Marco do rock psicodélico, Ave Sangria celebra a vida com show em Fortaleza
Marcos Sampaio é jornalista e crítico de música. Colecionador de discos, biografias e outros livros falando sobre música e história. Autor da biografia de Fausto Nilo, lançado pela Coleção Terra Bárbara (Ed. Demócrito Rocha) e apresentador do Programa Vida&Arte, na Nova Brasil FM
A banda Ave Sangria tem uma história muito particular no rock nacional. Nascido em Recife, nos anos 1960, o grupo formado por Marco Polo (voz), Ivinho (guitarra), Paulo Raphael (guitarra), Almir de Oliveira (baixo), Israel Semente Proibida (bateria) e Agrício Noya (percussão) fez história com um som que misturava influências nordestinas com guitarras ferinas e vocais libidinosos.
O disco de 1974 reunia esses elementos com performances que eram verdadeiras afrontas à moral dos tempos de ditadura. Acabaram sofrendo censura, sendo presos e esperando mais de 40 anos para um novo trabalho. Para contar essa história, Marco Polo e Almir chegam a Fortaleza neste sábado, 29, para único show no Jamrock, no festival Psicodelia. Por email, o vocalista do Ave Sangria fala sobre o novo momento da banda e o retorno a Fortaleza.

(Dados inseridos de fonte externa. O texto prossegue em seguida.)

Lemma act_sound a y y' : act a y = Some y' → sstep y y'.
Proof.
  unfold act. destruct a, (at_point y) eqn:Ep; try done; try (intros (s & Es & [= <-])%bind_Some); try (intros [= <-]);
    try (by apply (S_tick y [])).
  - by apply S_lock.
  - destruct (mutex_lock_round _ _) as [[b m] s] eqn:E. intros [= <-]. by apply S_round.
  - by eapply S_block.
  - destruct (mutex_unlock _ _) as [m s] eqn:E. intros [= <-]. by apply S_unlock.
Qed.

Lemma acts_sound l y y' : acts l y = Some y' → rtc sstep y y'.
Proof.
  revert y. induction l as [|a l IH]; intros y; cbn [acts]; [intros [= <-]; apply rtc_refl|].
  intros (y1 & Ha & Hl)%bind_Some. eapply rtc_l; [by eapply act_sound|by apply IH].
Qed.

(** A run exists if it computes. *)
Lemma acts_run (P : sys → Prop) l y :
  match acts l y with Some y' => P y' | None => False end → ∃ y', rtc sstep y y' ∧ P y'.
Proof. destruct (acts l y) as [y'|] eqn:E; [|done]. exists y'. split; [by apply (acts_sound l)|done]. Qed.

(** The thread at 1000 takes the mutex, the timer preempts it, and the genesis
    thread finds the mutex locked: it is queued but does not sleep yet. *)
Lemma contended_run :
  ∃ y, rtc sstep two_start y ∧ sy_at y 1000 = Holding ∧ sy_at y 1 = Queued.
Proof. apply (acts_run _ [ALock; ARound; ATick; ALock; ARound]). vm_compute. done. Qed.

Lemma mutex_excludes_witness :
  ∃ y, rtc sstep two_start y ∧ sy_at y 1 = Queued ∧ ∀ t, sy_at y t = Holding → t = 1000.
Proof.
  destruct contended_run as (y & Hr & Hh & Hq). exists y. split; [done|]. split; [done|].
  destruct (mutex_excludes two_threads free_mutex empty_cond y Hr) as (Hu & _).
  intros t Ht. exact (Hu t 1000 Ht Hh).
Defined.

(** Both threads wait: the genesis thread for the mutex. *)
Definition waiting_threads : sched :=
  upd 1 (with_state THREAD_BLOCKED) two_threads.

Lemma waiters_served_in_order_witness :
  let '(m', s') := mutex_unlock (Mutex 1 1000 (1, 1)) waiting_threads in
  locked m' = 0 ∧ waitq s' (m_wait m') [] ∧ kt_state (thr s' 1) = THREAD_READY.
Proof.
  assert (waitq waiting_threads (1, 1) [1]) as Hq.
  { split_and!; [|done|apply NoDup_singleton]. vm_compute. done. }
  destruct (waiters_served_in_order (Mutex 1 1000 (1, 1)) empty_cond waiting_threads [1] [])
    as (_ & Hm & _); [done|by split_and!; [|done|apply NoDup_nil_2]|by intros x ?%not_elem_of_nil|].
  destruct (mutex_unlock _ _) as [m' s']. destruct Hm as (E1 & _ & Hq' & Hs). split_and!; [done|done|].
  specialize (Hs 1). apply (f_equal kt_state) in Hs. exact Hs.
Defined.

(** ** A lost wake-up

    In [contended_run] the genesis thread is in the queue but still ready.  The
    holder runs again and unlocks: it takes the genesis thread off the queue
    and does not wake it, since it is not blocked.  Then the genesis thread
    calls [kthread_block]: it sleeps with the mutex free and the queue empty. *)
Example mutex_wakeup_lost :
  ∃ y, rtc sstep two_start y ∧ locked (sy_mutex y) = 0 ∧ m_wait (sy_mutex y) = (0, 0) ∧
    sy_at y 1 = Locking ∧ kt_state (thr (sy_sched y) 1) = THREAD_BLOCKED ∧ wake_tick (thr (sy_sched y) 1) = 0 ∧
    current_kthread (sy_sched y) = 1000 ∧ sy_at y 1000 = Outside.
Proof.
  apply (acts_run _ [ALock; ARound; ATick; ALock; ARound; ATick; AUnlock; ATick; ABlock]). vm_compute. done.
Qed.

O POVO - Vocês estiveram em Fortaleza em 2018, para um show no Dragão do Mar. O que lembram dessa apresentação e qual a expectativa para este retorno?
Marco Polo - Lembro que tivemos uma receptividade entusiástica do público cearense, o que nos deixa instigados para fazer agora um show melhor ainda.

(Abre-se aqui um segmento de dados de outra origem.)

(** A failed attempt leaves every translation and the free pages as before. *)
Record map_failed (I : Z → Prop) (root : Z) (k k' : kmem) : Prop := {
  fl_own : space_own I root k';
  fl_same : ∀ vb, I (PML4_INDEX vb) → pte_at root vb k' = pte_at root vb k;
  fl_step : region_step I root k k';
  fl_free : free_set (k_pmm k') = free_set (k_pmm k);
  fl_tables : ∀ q t, path_ok I q → walk (k_mem k) root q = Some t → walk (k_mem k') root q = Some t;
  fl_rest : k_refs k' = k_refs k ∧ kernel_pml4_phys k' = kernel_pml4_phys k;
}.

(** Only the allocator and the memory matter. *)
Lemma own_ext I root k k' :
  k_pmm k' = k_pmm k → k_mem k' = k_mem k → space_own I root k → space_own I root k'.
Proof.
  intros Ep Em [[W1 W2 W3 W4] Hu Hs Hi Hsm]. unfold pte_at, upper_small in *.
  by split; [split|..]; unfold pte_at, upper_small; rewrite ?Ep, ?Em.
Qed.

(** Ownership of the frames that were there depends on what changed. *)
Lemma own_kept I root k k' (P : Z → Prop) :
  space_own I root k → space_wf I root k' →
  (∀ va, I (PML4_INDEX va) → P va → pte_at root va k' = pte_at root va k) →
  free_set (k_pmm k') ⊆ free_set (k_pmm k) → total_pages (k_pmm k') = total_pages (k_pmm k) →
  (∀ p t, path_ok I p → walk (k_mem k') root p = Some t →
     walk (k_mem k) root p = Some t ∨ (t / 4096) ∈ free_set (k_pmm k)) →
  (∀ va e, I (PML4_INDEX va) → P va → pte_at root va k' = Some e →
     used_page (k_pmm k') (frame e) ∧ (frame e / 4096 ∉ free_set (k_pmm k)) ∧
     ∀ p t, path_ok I p → walk (k_mem k') root p = Some t → frame e ≠ t).
Proof.
  intros Ho Hwf Hsame Hfree Htot Htab va e HI HP He. rewrite Hsame in He by done.
  destruct (so_used _ _ _ Ho va e HI He) as (Ha & Hr & Hf). split_and!.
  - split; [done|]. rewrite Htot. split; [done|]. set_solver.
  - done.
  - intros p t Hp Hw. destruct (Htab p t Hp Hw) as [Hw0|Hin]; [by eapply so_sep|]. intros E. apply Hf. by rewrite E.
Qed.

Lemma own_same I root k k' :
  space_own I root k → region_step I root k k' → upper_small I root k' →
  (∀ va, I (PML4_INDEX va) → pte_at root va k' = pte_at root va k) → space_own I root k'.
Proof.
  intros Ho Hst Hsm Hpte.
  pose proof (own_kept I root k k' (λ _, True) Ho (rs_wf _ _ _ _ Hst) (λ va HI _, Hpte va HI) (rs_free _ _ _ _ Hst)
    (rs_total _ _ _ _ Hst) (rs_tables _ _ _ _ Hst)) as Hk.
  split.
  - apply Hst.
  - intros va e HI He. by apply (Hk va).
  - intros va e p t HI He Hp Hw. by eapply (Hk va).
  - intros va vb e e' HI HIb. rewrite !Hpte by done. by apply (so_inj _ _ _ Ho).
  - done.
Qed.

(** A page that is no table and is mapped nowhere else can be mapped. *)
Lemma own_store I root va v k k' :
  space_own I root k → region_step I root k k' → upper_small I root k' →
  (∀ vb, I (PML4_INDEX vb) → pte_at root vb k' = if decide (same_page va vb) then Some v else pte_at root vb k) →
  used_page (k_pmm k') (frame v) →
  (∀ p t, path_ok I p → walk (k_mem k') root p = Some t → frame v ≠ t) →
  (∀ vb e, I (PML4_INDEX vb) → ¬ same_page va vb → pte_at root vb k = Some e → frame e ≠ frame v) →
  space_own I root k'.
Proof.
  intros Ho Hst Hsm Hpte Hu Hsep Hfr.
  pose proof (own_kept I root k k' (λ vb, ¬ same_page va vb) Ho (rs_wf _ _ _ _ Hst)) as Hk.
  specialize (Hk ltac:(intros vb HIb Hb; by rewrite Hpte, decide_False) (rs_free _ _ _ _ Hst) (rs_total _ _ _ _ Hst)
    (rs_tables _ _ _ _ Hst)).
  assert (∀ vb e, I (PML4_INDEX vb) → pte_at root vb k' = Some e →
    (same_page va vb ∧ e = v) ∨ (¬ same_page va vb ∧ pte_at root vb k = Some e)) as Hcase.
  { intros vb e HIb He. rewrite Hpte in He by done. case_decide; [left|right]; naive_solver. }
  split; [apply Hst| | | |done].
  - intros vb e HIb He. destruct (Hcase vb e HIb He) as [[_ ->]|[Hb _]]; [done|by apply (Hk vb)].
  - intros vb e p t HIb He Hp Ht. destruct (Hcase vb e HIb He) as [[_ ->]|[Hb _]]; [by apply (Hsep p)|by eapply (Hk vb)].
  - intros vb vc e e' HIb HIc He He' Ef.
    destruct (Hcase vb e HIb He) as [[Hb ->]|[Hb Hb']], (Hcase vc e' HIc He') as [[Hc ->]|[Hc Hc']].
    + unfold same_page in *. congruence.
    + by destruct (Hfr vc e' HIc Hc Hc').
    + by destruct (Hfr vb e HIb Hb Hb').
    + by apply (so_inj _ _ _ Ho vb vc e e').
Qed.

(** A page that is no table and is not mapped can go back to the allocator. *)
Lemma free_frame I root k f :
  space_own I root k → 0 ≤ f → used_page (k_pmm k) f →
  (∀ p t, path_ok I p → walk (k_mem k) root p = Some t → f ≠ t) →
  (∀ va e, I (PML4_INDEX va) → pte_at root va k = Some e → frame e ≠ f) →
  space_own I root (k_pmm_free f k) ∧
  free_set (k_pmm (k_pmm_free f k)) = {[f / 4096]} ∪ free_set (k_pmm k) ∧
  total_pages (k_pmm (k_pmm_free f k)) = total_pages (k_pmm k).
Proof.
  intros Ho H0 (Hal & Hr & Hnf) Hsep Hfr. pose proof (so_wf _ _ _ Ho) as Hwf.
  assert (pmm_free f (k_pmm k) = give_page (f / 4096) (k_pmm k)) as E.
  { destruct (pmm_free_cases f (k_pmm k) H0) as [(_ & _ & _ & ->)|[Hc _]]; [done|].
    unfold PAGE_SIZE in Hc. destruct Hc as [Hc|[Hc|Hc]]; [done|lia|done]. }
  assert (free_set (give_page (f / 4096) (k_pmm k)) = {[f / 4096]} ∪ free_set (k_pmm k)) as Hfs
    by (apply give_page_free_set; zdm).
  assert (∀ g, used_page (k_pmm k) g → g ≠ f → used_page (give_page (f / 4096) (k_pmm k)) g) as Hu.
  { intros g (Hga & Hgr & Hgf) Hne. split; [done|split; [done|]]. rewrite Hfs. intros [Hin%elem_of_singleton|Hin]%elem_of_union; [|done].
    apply Hne. zdm. }
  unfold k_pmm_free. rewrite E. cbn [k_pmm set_pmm]. split_and!; [|done|done].
  split; cbn [k_pmm set_pmm k_mem].
  - split; cbn [k_pmm set_pmm k_mem].
    + apply give_page_wf; [apply Hwf|zdm|done].
    + apply (sw_phys _ _ _ Hwf).
    + intros p t Hp Hw. apply Hu; [by apply (sw_used _ _ _ Hwf p)|]. intros ->. by apply (Hsep p f).
    + apply (sw_inj _ _ _ Hwf).
  - intros va e HI He. apply Hu; [by apply (so_used _ _ _ Ho va)|]. by apply (Hfr va).
  - apply (so_sep _ _ _ Ho).
  - apply (so_inj _ _ _ Ho).
  - apply (so_small _ _ _ Ho).
Qed.

Section MapUserPage.
Context (I : Z → Prop) (root va flags n : Z) (k : kmem).
Hypothesis Ho : space_own I root k.
Hypothesis HI : I (PML4_INDEX va).
Hypothesis Hfm : Z.land flags PTE_ADDR_MASK = 0.
Hypothesis Hfp : tst flags PTE_PRESENT = true.
Hypothesis Hn : n ∈ free_set (k_pmm k).
Hypothesis Hpos : 0 < n.

#[local] Abbreviation k1 := (with_new_table n k).

Lemma fresh_since : since I root k k1.
Proof. apply (since_new_table I root k k (since_refl I root k (so_wf _ _ _ Ho)) n Hn Hpos). Qed.

Lemma fresh_aligned : n * 4096 = Z.land (n * 4096) PTE_ADDR_MASK ∧ (n * 4096) mod 4096 = 0 ∧ n * 4096 / 4096 = n.
Proof.
  pose proof Hn as [Hr _]%elem_of_free_set. pose proof (sw_phys _ _ _ (so_wf _ _ _ Ho)).
  assert ((n * 4096) mod 4096 = 0) by (apply Z.mod_mul; lia).
  rewrite addr_mask_page by (done || lia). split_and!; [done|done|apply Z.div_mul; lia].
Qed.

Lemma fresh_free : free_set (k_pmm k1) = free_set (k_pmm k) ∖ {[n]}.
Proof. apply take_page_free_set. Qed.

(** After any step from the state with the cleared page, its words are zero and
    it is neither free nor a table. *)
Lemma fresh_after k' :
  region_step I root k1 k' →
  used_page (k_pmm k') (n * 4096) ∧ (∀ p t, path_ok I p → walk (k_mem k') root p = Some t → n * 4096 ≠ t) ∧
  (∀ o, 0 ≤ o < 4096 → o mod 8 = 0 → rd (k_mem k') (n * 4096 + o) = 0).
Proof.
  intros Hst. destruct fresh_aligned as (_ & Hal & Hdiv). pose proof Hn as [Hr _]%elem_of_free_set.
  pose proof (since_refl I root k (so_wf _ _ _ Ho)) as Hs0. split_and!.
  - split; [done|]. rewrite Hdiv, (rs_total _ _ _ _ Hst). split; [cbn; lia|].
    pose proof (rs_free _ _ _ _ Hst) as Hf. rewrite fresh_free in Hf. set_solver.
  - intros p t Hp Hw <-. destruct (rs_tables _ _ _ _ Hst p _ Hp Hw) as [Hw1|Hin].
    + rewrite (new_table_walk I root k k Hs0 n Hn p Hp) in Hw1.
      by apply (table_not_new I root k k Hs0 n Hn p (n * 4096) Hp Hw1).
    + rewrite Hdiv, fresh_free in Hin. set_solver.
  - intros o Hof Ho8. rewrite (rs_untouched _ _ _ _ Hst).
    + assert (n * 4096 + o = n * 4096 + 8 * (o / 8)) as -> by zdm.
      change (ent (zero_page (n * 4096) (k_mem k)) (n * 4096) (o / 8) = 0).
      rewrite zero_page_ent, decide_True; [done|done|done|done|]. unfold idx_ok. zdm.
    + intros (p & t & i & (Hp & Hi & _) & Hw & E). pose proof Hw as Hw0.
      rewrite (new_table_walk I root k k Hs0 n Hn p Hp) in Hw.
      assert (t mod 4096 = 0) by (eapply table_aligned, Hw; [apply Ho|done]).
      apply (table_not_new I root k k Hs0 n Hn p t Hp Hw). unfold idx_ok in Hi. zdm.
    + rewrite page_of_offset, Hdiv, fresh_free by done. set_solver.
Qed.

OP - Vocês vêm participar de um evento chamado Festival Psicodelia e esse termo "psicodelia" é sempre associado a vocês. Vocês se consideram uma banda psicodélica?
Marco Polo - Acredito que a música ou a arte psicodélica, tem a ver com uma visão lisérgica do mundo e da vida, o que implica numa profusão de cores, e, no caso da música, intenso experimentalismo nas letras e nos sons. Dentro desses parâmetros, somos sim uma banda de rock psicodélico. Com um detalhe: rock psicodélico nordestino.

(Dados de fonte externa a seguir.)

(* ===== verification/Vfs.v ===== *)
(** * Open files ([fs/vfs.c], [fs/vfs.h], the file operations of
    [drivers/tty/tty_dev.c] and of [arch/x86/kernel/syscall.c])

    An open file is an object behind a pointer, shared by the descriptors that
    refer to it and freed with the last one.  The two tables of file
    operations are constants of the kernel, so a pointer to one is its name. *)
From S2P Require Import Prelude Pmm Page Vmm Heap HeapInv HeapProps HeapSpec Alloc.
From S2P Require Import Console Keyboard Serial Terminal Ext2.
Local Open Scope Z_scope.

Definition VFS_TYPE_NONE : Z := 0.
Definition VFS_TYPE_REG : Z := 1.
Definition VFS_TYPE_CHR : Z := 3.

Definition O_RDONLY : Z := 0.
Definition O_WRONLY : Z := 1.
Definition O_RDWR : Z := 2.
Definition O_ACCMODE : Z := 3.

Definition SEEK_SET : Z := 0.
Definition SEEK_CUR : Z := 1.
Definition SEEK_END : Z := 2.

(** [NULL], [&tty_ops] and [&ext2_file_ops]. *)
Inductive file_ops := NO_OPS | tty_ops | ext2_file_ops.

#[global] Instance file_ops_eq_dec : EqDecision file_ops.
Proof. solve_decision. Defined.

Record vfs_file := VfsFile {
  f_type : Z;
  f_flags : Z;
  f_offset : Z;
  f_refcount : Z;
  f_ops : file_ops;
  f_private : Z;
}.

(** [ext2_file_private_t] *)
Record ext2_private := Ext2Private { inode_num : Z; p_inode : Z; p_size : Z }.

Definition sizeof_vfs_file : Z := 40.
Definition sizeof_ext2_private : Z := 24.

(** The heap, the file objects and the private data of ext2 files. *)
Record fstore (H : Type) := Fstore {
  fs_heap : H;
  files : gmap Z vfs_file;
  privs : gmap Z ext2_private;
}.
Arguments Fstore {H} _ _ _.
Arguments fs_heap {H} _.
Arguments files {H} _.
Arguments privs {H} _.

Definition null_file : vfs_file := VfsFile 0 0 0 0 NO_OPS 0.
Definition null_private : ext2_private := Ext2Private 0 0 0.

(** What reads and writes reach: the terminals, the keyboard, memory as the
    processor addresses it, and the mounted file system. *)
Record devices := Devices {
  d_tty : tty;
  d_kbd : keyboard;
  d_mem : gmap Z Z;
  d_ext2 : ext2;
}.

Definition set_d_mem (m : gmap Z Z) (d : devices) : devices := Devices (d_tty d) (d_kbd d) m (d_ext2 d).

Section Vfs.
Context {H : Type} `{!Allocator H} (font_data : Z → Z).

Definition file_at (s : fstore H) (p : Z) : vfs_file := default null_file (files s !! p).

Definition priv_at (s : fstore H) (p : Z) : ext2_private := default null_private (privs s !! p).

Definition set_file (p : Z) (f : vfs_file) (s : fstore H) : fstore H :=
  Fstore (fs_heap s) (<[p := f]> (files s)) (privs s).

Definition with_refcount (n : Z) (f : vfs_file) : vfs_file :=
  VfsFile (f_type f) (f_flags f) (f_offset f) n (f_ops f) (f_private f).

Definition with_offset (n : Z) (f : vfs_file) : vfs_file :=
  VfsFile (f_type f) (f_flags f) n (f_refcount f) (f_ops f) (f_private f).

Definition with_private (n : Z) (f : vfs_file) : vfs_file :=
  VfsFile (f_type f) (f_flags f) (f_offset f) (f_refcount f) (f_ops f) n.

(** ** Life of a file object *)

Definition vfs_file_alloc (s : fstore H) : Z * fstore H :=
  let '(file, hp) := a_malloc sizeof_vfs_file (fs_heap s) in
  let s := Fstore hp (files s) (privs s) in
  if file =? 0 then (0, s)
  else (file, set_file file (VfsFile VFS_TYPE_NONE 0 0 1 NO_OPS 0) s).

Definition vfs_file_ref (file : Z) (s : fstore H) : fstore H :=
  if negb (file =? 0)
  then set_file file (with_refcount (s32 (f_refcount (file_at s file) + 1)) (file_at s file)) s
  else s.

Definition ext2_file_close (file : Z) (s : fstore H) : Z * fstore H :=
  let private := f_private (file_at s file) in
  if negb (private =? 0)
  then (0, set_file file (with_private 0 (file_at s file))
             (Fstore (a_free private (fs_heap s)) (files s) (delete private (privs s))))
  else (0, s).

(** [file->ops->close(file)], when there is such an operation. *)
Definition ops_close (file : Z) (s : fstore H) : fstore H :=
  match f_ops (file_at s file) with
  | NO_OPS => s
  | tty_ops => s
  | ext2_file_ops => (ext2_file_close file s).2
  end.

Definition free_file (file : Z) (s : fstore H) : fstore H :=
  Fstore (a_free file (fs_heap s)) (delete file (files s)) (privs s).

Definition vfs_file_unref (file : Z) (s : fstore H) : fstore H :=
  if file =? 0 then s
  else
    let s := set_file file (with_refcount (s32 (f_refcount (file_at s file) - 1)) (file_at s file)) s in
    if f_refcount (file_at s file) <=? 0 then free_file file (ops_close file s) else s.

Definition vfs_close (file : Z) (s : fstore H) : Z * fstore H :=
  if file =? 0 then (- EBADF, s) else (0, vfs_file_unref file s).

(** [terminal] is the active terminal. *)
Definition tty_open (flags terminal : Z) (s : fstore H) : Z * fstore H :=
  let '(file, s) := vfs_file_alloc s in
  if file =? 0 then (0, s)
  else
    let f := file_at s file in
    (file, set_file file (VfsFile VFS_TYPE_CHR flags (f_offset f) (f_refcount f) tty_ops terminal) s).

(** ** Operations of regular files *)

Definition ext2_file_read (file buf count : Z) (s : fstore H) (d : devices) : Z * fstore H * devices :=
  let f := file_at s file in
  let priv := priv_at s (f_private f) in
  if (f_private f =? 0) || (p_inode priv =? 0) then (- EBADF, s, d)
  else if p_size priv <=? f_offset f then (0, s, d)
  else
    let count := if p_size priv <? u64 (f_offset f + count) then p_size priv - f_offset f else count in
    let '(bytes_read, m) := ext2_read_file (d_ext2 d) (p_inode priv) (f_offset f) buf count (d_mem d) in
    let s := if 0 <? bytes_read
             then set_file file (with_offset (u64 (f_offset f + bytes_read)) f) s else s in
    (bytes_read, s, set_d_mem m d).

Definition ext2_file_write : Z := - EROFS.

(** The position [whence] and [offset] ask for, from the current position and
    the size of the file; [None] is the default case. *)
Definition ext2_file_lseek (file offset whence : Z) (s : fstore H) : Z * fstore H :=
  let f := file_at s file in
  if f_private f =? 0 then (- EBADF, s)
  else
    let target :=
      if whence =? SEEK_SET then Some offset
      else if whence =? SEEK_CUR then Some (s64 (s64 (f_offset f) + offset))
      else if whence =? SEEK_END then Some (s64 (s64 (p_size (priv_at s (f_private f))) + offset))
      else None in
    match target with
    | None => (- EINVAL, s)
    | Some new_offset =>
        if new_offset <? 0 then (- EINVAL, s)
        else (new_offset, set_file file (with_offset (u64 new_offset) f) s)
    end.

(** ** Dispatch *)

(** The bytes of a buffer, and a buffer filled with bytes. *)
Definition buffer_bytes (m : gmap Z Z) (buf : Z) (count : nat) : list Z :=
  map (λ i, rd m (buf + Z.of_nat i)) (seq 0 count).

Fixpoint store_bytes (buf : Z) (bs : list Z) (m : gmap Z Z) : gmap Z Z :=
  match bs with
  | [] => m
  | b :: bs => store_bytes (buf + 1) bs (wr m buf b)
  end.

(** [None] when a read from the terminal blocks for ever; [wakeups] are the
    interrupts that may end its waiting. *)
Definition vfs_read (file buf count : Z) (wakeups : list (keyboard → keyboard)) (s : fstore H) (d : devices)
    : option (Z * fstore H * devices) :=
  if file =? 0 then Some (- EBADF, s, d)
  else if Z.land (f_flags (file_at s file)) O_ACCMODE =? O_WRONLY then Some (- EBADF, s, d)
  else
    match f_ops (file_at s file) with
    | NO_OPS => Some (- EINVAL, s, d)
    | tty_ops =>
        '(bytes, _, k) ← tty_read (buf =? 0) count wakeups (d_kbd d);
        Some (Z.of_nat (length bytes), s, Devices (d_tty d) k (store_bytes buf bytes (d_mem d)) (d_ext2 d))
    | ext2_file_ops => Some (ext2_file_read file buf count s d)
    end.

Definition vfs_write (file buf count : Z) (s : fstore H) (d : devices) : Z * devices :=
  if file =? 0 then (- EBADF, d)
  else if Z.land (f_flags (file_at s file)) O_ACCMODE =? O_RDONLY then (- EBADF, d)
  else
    match f_ops (file_at s file) with
    | NO_OPS => (- EINVAL, d)
    | tty_ops =>
        let '(r, t) := tty_write font_data (f_private (file_at s file))
                         (buffer_bytes (d_mem d) buf (Z.to_nat count)) count (d_tty d) in
        (r, Devices t (d_kbd d) (d_mem d) (d_ext2 d))
    | ext2_file_ops => (ext2_file_write, d)
    end.

Definition vfs_lseek (file offset whence : Z) (s : fstore H) : Z * fstore H :=
  if file =? 0 then (- EBADF, s)
  else
    match f_ops (file_at s file) with
    | ext2_file_ops => ext2_file_lseek file offset whence s
    | _ =>
        let f := file_at s file in
        if whence =? SEEK_END then (- ESPIPE, s)
        else if negb ((whence =? SEEK_SET) || (whence =? SEEK_CUR)) then (- EINVAL, s)
        else
          let new_offset := if whence =? SEEK_SET then offset else s64 (s64 (f_offset f) + offset) in
          if new_offset <? 0 then (- EINVAL, s)
          else (new_offset, set_file file (with_offset (u64 new_offset) f) s)
    end.
End Vfs.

OP - Entre a vinda de vocês em 2018 e o retorno este ano, o mundo atravessou uma pandemia que mexeu com a vida de todos. Como foi esse período para o Ave Sangria?
Marco Polo - Cuidamos da sanidade física e mental, nossa e dos nossos. Assim conseguimos atravessar essa tempestade sãos e salvos. Para mim, particularmente, foi uma época de muita leitura e criatividade. Fiz diversas parcerias on line, duas das quais me orgulho particularmente: com Chico César e Zeca Baleiro. Parcerias que devem estar no nosso próximo disco.
OP - Durante esse período, a banda perdeu o guitarrista Paulo Rafael. Queria que você falasse sobre a importância dele para o som da banda e para a música brasileira de um modo geral.
Marco Polo - Certa vez, Paulinho ia passando e um fã sussurrou no ouvido dele: "Monstro"! Ele foi isso, um monstro da guitarra no seu trabalho solo, no seu trabalho com Alceu, e também como arranjador e produtor. No Ave Sangria, sempre foi um dos pilares da nossa sonoridade, ocupando com louvor o vácuo deixado pela morte de Ivinho, ao mesmo tempo que impunha sua personalidade. Em resumo: um Monstro.
OP - Falando em Paulo Rafael, outro músico que fez história a partir do Ave Sangria é o Ivson Wanderley. Para quem nunca ouviu falar nele, como vocês apresentariam o Ivinho e o som do Ivinho?
Marco Polo - Ivinho foi simplesmente um dos maiores guitarristas do Brasil de todos os tempos. Um gênio. E olha que eu sou muito avaro para usar essa classificação. É uma pena que ele ainda não receba o reconhecimento que merece.
OP - Em 2023, o Ave Sangria tornou-se patrimônio imaterial do Recife. O que esse reconhecimento vindo do poder público representa para vocês?
Marco Polo - Representa isso mesmo, um reconhecimento. Para uma banda que foi perseguida pela ditadura militar, tendo músicas e disco censurados, com seus integrantes presos por usarem cabelo grande e roupas coloridas, é uma prova de que a sociedade concorda, finalmente, que estava errada e nós estávamos e estamos certos.
OP - Boa parte da mítica em torno do Ave Sangria vem do disco que vocês lançaram em 1974. Na época desse álbum, o que vocês estavam ouvindo?
Marco Polo - São influências diversas e só posso falar por mim. O que estava ouvindo na época eram os Beatles, os Stones, o Led Zeppelin e Jimi Hendrix. E quem sempre ouvi e me influenciou foi Noel Rosa e Jackson do Pandeiro.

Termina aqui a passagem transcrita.